What subversive thing will be mainstream tomorrow? - msvan
http://martinsvanberg.com/mainstream-subversion
======
jeremysmyth
I think the premise is mistaken, and the so is the meaning taken from David
Bowie's comment (that if he'd started in 2000 he'd not have entered the music
business because it was no longer subversive).

David Bowie started making music in the early-mid 60s, which was the era of
doo-wop, sha-la-la, Louie Louie, and other popular but mainstream (and not
even slightly subversive) music. It so happens that the 60s also gave us the
Rolling Stones, Jimi Hendrix, the Beatles, Yes, Genesis, and so on, but it's
_so easy_ to take what we like from that era and remember only that.

The era of the 2000s that Bowie says is not subversive also gave us innovation
in music and other art. The same thing can be said even of this year. Music
might have been _a dominant_ means of novel creative expression in the 60s
(although television was in a massive ascendancy, and the Beat poets and
investigative journalism were also hugely influential in other areas), but it
was no more subversive then than it is today when you consider NiN, Skrillex,
and the constant innovation in indie rock and EDM.

The reason the Internet might have been considered "subversive" by this
article in the 2000s (and music less so) is that it was on the boundary
between innovation and mainstream, as was Bowie's brand of music in the 60s
and 70s. It's nothing to do with authority and everything to do with a new
generation creating something without heeding the status quo, without sticking
within the established norms.

 _This_ , if anything, is what the article describes. Not subversion, but
innovation beyond the established norms. When someone in their late teens or
early twenties starts creating, they often do so by solving problems in new
ways that are not based on existing solutions or patterns, and sometimes that
act of creation from relative ignorance creates entirely new norms.

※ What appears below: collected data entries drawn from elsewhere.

(* ===== verification/Cache.v ===== *)
(** * The snapshot cache: [pkg/dataplane/cache.go]

    The latest quota snapshot of a data plane replica, the stream that feeds it,
    and the reconnection backoff. The gRPC stream is a sequence of outcomes of
    [Recv]. *)

From S2P Require Import Prelude GoStrings GoFloat Quota.
From stdpp Require Import options.

Module Cache.

Definition initialBackoff : Z := 500 * millisecond.
Definition maxBackoff : Z := 10 * second.

(** The atomic pointer; nil before the first snapshot. *)
Record SnapshotCache := mkSnapshotCache { current : option pb.QuotaSnapshot }.

Definition NewSnapshotCache : SnapshotCache := mkSnapshotCache None.

Definition Get (c : SnapshotCache) : option pb.QuotaSnapshot := current c.

Definition Set' (c : SnapshotCache) (s : option pb.QuotaSnapshot) : SnapshotCache :=
  mkSnapshotCache s.

(** What [Recv] returns: a snapshot, which may be nil, or an error. *)
Definition recv : Type := result (option pb.QuotaSnapshot).

(** The loop of [streamOnce]: [(received, err)], or [None] while the stream has
    delivered only these outcomes and is still open. *)
Fixpoint receive (c : SnapshotCache) (received : bool) (outcomes : list recv)
    : option (bool * string) * SnapshotCache :=
  match outcomes with
  | [] => (None, c)
  | Err e :: _ => (Some (received, e), c)
  | Ok None :: _ => (Some (received, "received nil snapshot"), c)
  | Ok (Some snap) :: outcomes => receive (Set' c (Some snap)) true outcomes
  end.

(** [opened] is the outcome of the call [StreamQuotas]. *)
Definition streamOnce (c : SnapshotCache) (opened : result unit) (outcomes : list recv)
    : option (bool * string) * SnapshotCache :=
  match opened with
  | Err e => (Some (false, e), c)
  | Ok tt => receive c false outcomes
  end.

(** The backoff of [Run]: the wait after a stream that ended, and the backoff for
    the next one. *)
Definition waitAfter (received : bool) (backoff : Z) : Z :=
  if received then initialBackoff else backoff.

Definition nextBackoff (wait : Z) : Z :=
  let backoff := wait *! 2 in
  if maxBackoff <? backoff then maxBackoff else backoff.

(** An attempt to stream that ended while the context was not cancelled. *)
Record attempt := mkAttempt { opened : result unit; outcomes : list recv }.

(** The loop of [Run] over attempts that end, with the waits between them; it
    stops at an attempt that is still open. *)
Fixpoint Run (c : SnapshotCache) (backoff : Z) (attempts : list attempt)
    : list Z * SnapshotCache :=
  match attempts with
  | [] => ([], c)
  | a :: attempts =>
      let '(ended, c) := streamOnce c (opened a) (outcomes a) in
      match ended with
      | None => ([], c)
      | Some (received, _) =>
          let wait := waitAfter received backoff in
          let '(waits, c) := Run c (nextBackoff wait) attempts in
          (wait :: waits, c)
      end
  end.

(** ** The cache *)

(** The last snapshot of a stream, if it delivered one before it ended. *)
Fixpoint lastSnapshot (outcomes : list recv) : option pb.QuotaSnapshot :=
  match outcomes with
  | Ok (Some snap) :: outcomes =>
      match lastSnapshot outcomes with Some s => Some s | None => Some snap end
  | _ => None
  end.

Lemma receive_last c received outcomes :
  current (receive c received outcomes).2 =
    match lastSnapshot outcomes with Some s => Some s | None => current c end.
Proof.
  revert c received. induction outcomes as [|[[snap|]|e] outcomes IH]; intros c received; try done.
  cbn [receive lastSnapshot]. rewrite IH. by destruct (lastSnapshot outcomes).
Qed.

(** The stream of an attempt has ended. *)
Definition isEnd (r : recv) : bool :=
  match r with Ok (Some _) => false | _ => true end.

Definition ended (a : attempt) : bool :=
  match opened a with Ok _ => existsb isEnd (outcomes a) | Err _ => true end.

(** The newest snapshot delivered by the attempts, the last of which may be open. *)
Fixpoint newest (cur : option pb.QuotaSnapshot) (attempts : list attempt)
    : option pb.QuotaSnapshot :=
  match attempts with
  | [] => cur
  | a :: attempts =>
      let cur :=
        match opened a, lastSnapshot (outcomes a) with
        | Ok _, Some snap => Some snap
        | _, _ => cur
        end in
      if ended a then newest cur attempts else cur
  end.

Lemma receive_ended c received outcomes :
  match (receive c received outcomes).1 with
  | Some _ => existsb isEnd outcomes = true
  | None => existsb isEnd outcomes = false
  end.
Proof.
  revert c received. induction outcomes as [|[[snap|]|e] outcomes IH]; intros c received; try done.
  apply IH.
Qed.

Lemma Run_newest c backoff attempts :
  current (Run c backoff attempts).2 = newest (current c) attempts.
Proof.
  revert c backoff. induction attempts as [|a attempts IH]; intros c backoff; [done|].
  cbn [Run newest]. unfold streamOnce, ended. destruct (opened a) as [[]|e].
  - pose proof (receive_last c false (outcomes a)) as Hlast.
    pose proof (receive_ended c false (outcomes a)) as Hend.
    destruct (receive c false (outcomes a)) as [[[received err]|] c']; simpl in Hlast, Hend;
      rewrite Hend, <- Hlast; [|done].
    specialize (IH c' (nextBackoff (waitAfter received backoff))).
    by destruct (Run c' _ attempts).
  - specialize (IH c (nextBackoff (waitAfter false backoff))).
    by destruct (Run c _ attempts), (lastSnapshot (outcomes a)).
Qed.

(** C32: the last known snapshot is kept: whatever streams open, fail or end in
    whatever way, the cache holds the newest snapshot that any of them delivered,
    and it is never emptied again once it has held one. *)
Theorem Run_keeps_last_snapshot c backoff attempts :
  current (Run c backoff attempts).2 = newest (current c) attempts ∧
  (is_Some (current c) → is_Some (current (Run c backoff attempts).2)).
Proof.
  split; [apply Run_newest|]. rewrite Run_newest. generalize (current c). clear c.
  induction attempts as [|a attempts IH]; intros cur Hcur; [done|]. cbn [newest].
  assert (is_Some (match opened a, lastSnapshot (outcomes a) with
                   | Ok _, Some snap => Some snap
                   | _, _ => cur
                   end)) as Hcur' by (by destruct (opened a), (lastSnapshot (outcomes a))).
  destruct (ended a); auto.
Qed.

(** ** Backoff *)

Lemma nextBackoff_range b :
  initialBackoff ≤ b ≤ maxBackoff →
  nextBackoff b = Z.min (2 * b) maxBackoff ∧ initialBackoff ≤ nextBackoff b ≤ maxBackoff.
Proof.
  unfold nextBackoff, initialBackoff, maxBackoff, second, millisecond. intros Hb.
  rewrite wrap64_id by int64_solve.
  destruct (Z.ltb_spec (10 * 1000000000) (b * 2)); lia.
Qed.

(** Reconnection never stops and never spins: every wait is between half a
    second and ten seconds, and consecutive attempts that deliver nothing double
    it up to the maximum. *)
Theorem Run_backoff c backoff attempts :
  initialBackoff ≤ backoff ≤ maxBackoff →
  let waits := (Run c backoff attempts).1 in
  Forall (λ w, initialBackoff ≤ w ≤ maxBackoff) waits ∧
  (∀ n w w', waits !! n = Some w → waits !! S n = Some w' →
     w' = initialBackoff ∨ w' = Z.min (2 * w) maxBackoff).
Proof.
  revert c backoff. induction attempts as [|a attempts IH]; intros c backoff Hb; cbn [Run].
  { split; [constructor|]. by intros n w w' Hw. }
  destruct (streamOnce c (opened a) (outcomes a)) as [[[received e]|] c'].
  2: { split; [constructor|]. by intros n w w' Hw. }
  set (wait := waitAfter received backoff).
  assert (initialBackoff ≤ wait ≤ maxBackoff) as Hwait.
  { subst wait. unfold waitAfter. destruct received; [|done]. by vm_compute. }
  destruct (nextBackoff_range wait Hwait) as [Hnext Hrange].
  assert (∀ w, (Run c' (nextBackoff wait) attempts).1 !! 0%nat = Some w →
    w = initialBackoff ∨ w = nextBackoff wait) as Hfirst.
  { intros w. destruct attempts as [|a' attempts']; [done|]. cbn [Run].
    destruct (streamOnce c' _ _) as [[[received' e']|] c'']; [|done].
    destruct (Run c'' _ attempts'). simpl. intros [= <-]. unfold waitAfter.
    destruct received'; auto. }
  specialize (IH c' (nextBackoff wait) Hrange). cbn zeta in IH.
  destruct (Run c' (nextBackoff wait) attempts) as [waits c'']. simpl in *.
  destruct IH as [Hall Hsteps]. split; [by constructor|].
  intros [|n] w w' Hw Hw'; simpl in *; [|by eapply Hsteps].
  injection Hw as <-. rewrite <- Hnext. by apply Hfirst.
Qed.

(** ** Concrete runs *)

Definition emptySnapshot : pb.QuotaSnapshot := pb.mkQuotaSnapshot None None None.
Definition firstSnapshot : pb.QuotaSnapshot := pb.mkQuotaSnapshot (Some ∅) None (Some 7).

Definition sampleAttempts : list attempt :=
  [mkAttempt (Err "refused") []; mkAttempt (Err "refused") [];
   mkAttempt (Ok tt) [Ok (Some firstSnapshot); Err "reset"]; mkAttempt (Ok tt) [Ok None]].

Lemma Run_backoff_witness :
  (Run NewSnapshotCache initialBackoff sampleAttempts).1 =
    [500 * millisecond; 1 * second; 500 * millisecond; 1 * second] ∧
  Forall (λ w, initialBackoff ≤ w ≤ maxBackoff)
    (Run NewSnapshotCache initialBackoff sampleAttempts).1.
Proof.
  split; [by vm_compute|].
  apply (Run_backoff NewSnapshotCache initialBackoff sampleAttempts). by vm_compute.
Defined.

End Cache.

Applying that thought to now: The Internet is now mainstream, but the
innovation that has not yet become mainstream is that which is controversial,
that which laws and regulations have not yet caught up with. Social media and
social content platforms (Instagram, Youtube, Facebook, Twitter) started in an
era where they didn't have to deal with trolls until they arrived, which meant
they could do the fun stuff first and _then_ raise the bar as the bad parts of
society (griefers, regulations, nannying) caught up. A new platform in the
same space has to reach _that_ bar to _get started_. Topics that are currently
in that space between innovation and mainstream acceptance (hence regulation
and nannying) might include privacy/encryption, P2P, geographical presence
sharing and decoupling, piracy, gender/sexuality issues, drug taking and
distribution, or any of a number of other things that create tension due to
being innovated faster than the status quo can keep up.

Some of those things look "subversive" in the classical sense, but in reality
it's technology moving at the leading edge of society and society catching up,
rather than anything to do with authority.